This research aimed to: (1) find the optimal spectral band dimension reduction method by comparing different dimensionality reduction algorithms, (2) select the characteristic wavelength of soil AK content, and (3) build the inversion model of soil AK content using spectrum data. This study could provide a certain theoretical basis and technical support for the development of precision agriculture.

2. Materials and Methods

2.1. Study Area

The study area (28°30′3″–28°30′29″ N, 102°7′15″–102°7′41″ E) was located in Mianning County, Liangshan Yi Autonomous Prefecture, Sichuan Province, China. This area is characterized by relatively high terrain with an elevation of 1820 m. The area has a subtropical monsoon climate with an annual mean temperature and precipitation of approximately 14.5 °C and 1095 mm, respectively. The climate here is characterized by abundant sunshine, a high day–night temperature difference, and concentrated summer rainfall. The main soil types in the region are loam and clay loam (as described in the American system of soil texture classification) [34]. The region’s soil-forming parent material mainly consists of the mixture of red clay and alluvial matter and silt in the upstream of the Anning River, a tributary of Yalong River. The land use is cropland with corn, with buckwheat and flue-cured tobacco as the main crops. In this study, the WGS_1984_Albers projection coordinate system was used to produce the subset map (Figure 1).

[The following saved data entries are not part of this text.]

(** X20. Neither the create nor the update checks that a title is a
    string, and an update stores any truthy title.  After an update with
    a truthy title that is not a string (a number, an array, ...) has been
    answered 200, every search by title is answered 500 by the error
    handler, whatever the text searched for. *)
Theorem non_string_title_breaks_search upd pre b post :
  let paramId := parseInt (params_id upd) in
  let bodyId := field (body upd) "id" in
  let title := field (body upd) "title" in
  Forall (λ x, Num (Book.id x) ≠ paramId) pre →
  Num (Book.id b) = paramId →
  truthy bodyId && strictNe bodyId paramId = false →
  truthy title = true → (∀ s, title ≠ VStr s) →
  status (errorHandler (putBook upd (pre ++ b :: post)).1) = 200 ∧
  ∀ req,
    route req = GET_books_search →
    truthy_query (query req !! "title") = true →
    let bks' := (putBook upd (pre ++ b :: post)).2 in
    errorHandler (router req bks').1 =
      Response 500 (Error "Something went wrong on the server.") ∧
    (router req bks').2 = bks'.
Proof.
  intros paramId bodyId title Hpre Hb Hid Htitle Hnostr.
  unfold putBook. fold paramId bodyId title. rewrite Hid.
  rewrite (find_first _ _ _ _ Hpre Hb).
  rewrite (assignFound_first _ _ _ _ _ Hpre Hb). cbn [fst snd].
  split; [done|]. intros req Hroute Hq. cbn zeta.
  unfold router. rewrite Hroute. unfold searchBooks, searchBooksWith. rewrite Hq. simpl negb.
  simpl andb. cbv iota.
  edestruct (filterR_throws
               (searchMatchesWith toLowerCase (query req !! "title")
                                  (query req !! "author")))
    as [e' ->]; [| |done].
  - apply elem_of_app. right. left.
  - unfold searchMatchesWith. rewrite Hq. cbn [Book.title].
    unfold or_else. rewrite Htitle.
    destruct title; try reflexivity. by destruct (Hnostr s).
Qed.

Lemma non_string_title_breaks_search_witness :
  let bks' := (putBook (PUT "1" {[ "title" := VNum 1984 ]}) books).2 in
  errorHandler (router (SEARCH {[ "title" := QStr "hobbit" ]}) bks').1 =
    Response 500 (Error "Something went wrong on the server.").
Proof.
  destruct (non_string_title_breaks_search
              (PUT "1" {[ "title" := VNum 1984 ]}) []
              (Book.make 1 (VStr "1984") (VStr "George Orwell"))
              [Book.make 2 (VStr "The Hobbit") (VStr "J.R.R. Tolkien")])
    as [_ Hsearch].
  - constructor.
  - reflexivity.
  - reflexivity.
  - reflexivity.
  - intros s. vm_compute. discriminate.
  - apply (Hsearch (SEARCH {[ "title" := QStr "hobbit" ]})); reflexivity.
Defined.

(** X21. While the array holds a book whose title is not a string, no
    create succeeds: a create is never answered 201 and never changes the
    array (it is refused with 400 or 409, or ends in the 500 of the error
    handler). *)
Theorem non_string_title_blocks_create req bks b :
  b ∈ bks → (∀ s, Book.title b ≠ VStr s) →
  status (errorHandler (postBook req bks).1) ≠ 201 ∧
  (postBook req bks).2 = bks.
Proof.
  intros Hb Hnostr. unfold postBook, postBookWith.
  destruct (truthy (field (body req) "id")); [done|].
  destruct (negb _ || negb _); [done|].
  destruct (findR _ bks) as [[dup|]|e] eqn:Hfind; try done.
  pose proof (findR_None_all _ _ b Hfind Hb) as Hfb.
  unfold sameTitleAuthor, sameTitleAuthorWith in Hfb.
  destruct (Book.title b); try done. by destruct (Hnostr s).
Qed.

Lemma non_string_title_blocks_create_witness :
  status (errorHandler
            (postBook (POST dune)
               [Book.make 1 (VNum 1984) (VStr "George Orwell")]).1) ≠ 201.
Proof.
  refine (proj1 (non_string_title_blocks_create (POST dune)
            [Book.make 1 (VNum 1984) (VStr "George Orwell")]
            (Book.make 1 (VNum 1984) (VStr "George Orwell")) _ _)).
  - left.
  - intros s. discriminate.
Defined.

2.2. Soil Sample Collection and Chemical Analysis

In October and November 2021, a total of 145 soil samples were collected at a 0–20 cm depth at 50 m × 50 m grid sampling points (Figure 1b). The study area covered a total area of approximately 35 ha, and the sampling points were distributed throughout the geographic range of the study area. Prior to the collection of each soil sample, a clear soil surface was selected with as little vegetation, grass and other disturbing substances as possible. Each soil sample was obtained using a composite of samples collected from five soil cores within a 5 m-radius circle at the square grid center. The geographic coordinates of each sampling point were recorded by a handheld global positioning instrument (GPS, 59222-C10, STONEX, Guangzhou, China) with a positioning error less than 10 m. After collection, rocks and plant residues in soil samples were removed, and the soil samples were taken to the laboratory, air-dried and sieved at 2 mm. Each sample was divided into two parts. One part was designated for standard chemical laboratory analysis and the other for spectrum data acquisition. The soil AK content was measured with the ammonium acetate extraction–flame photometric detection method and the titration of the AK extracts was performed with 1 mol L−1 NH4OAc with a 1:5 weight-to-volume ratio [35].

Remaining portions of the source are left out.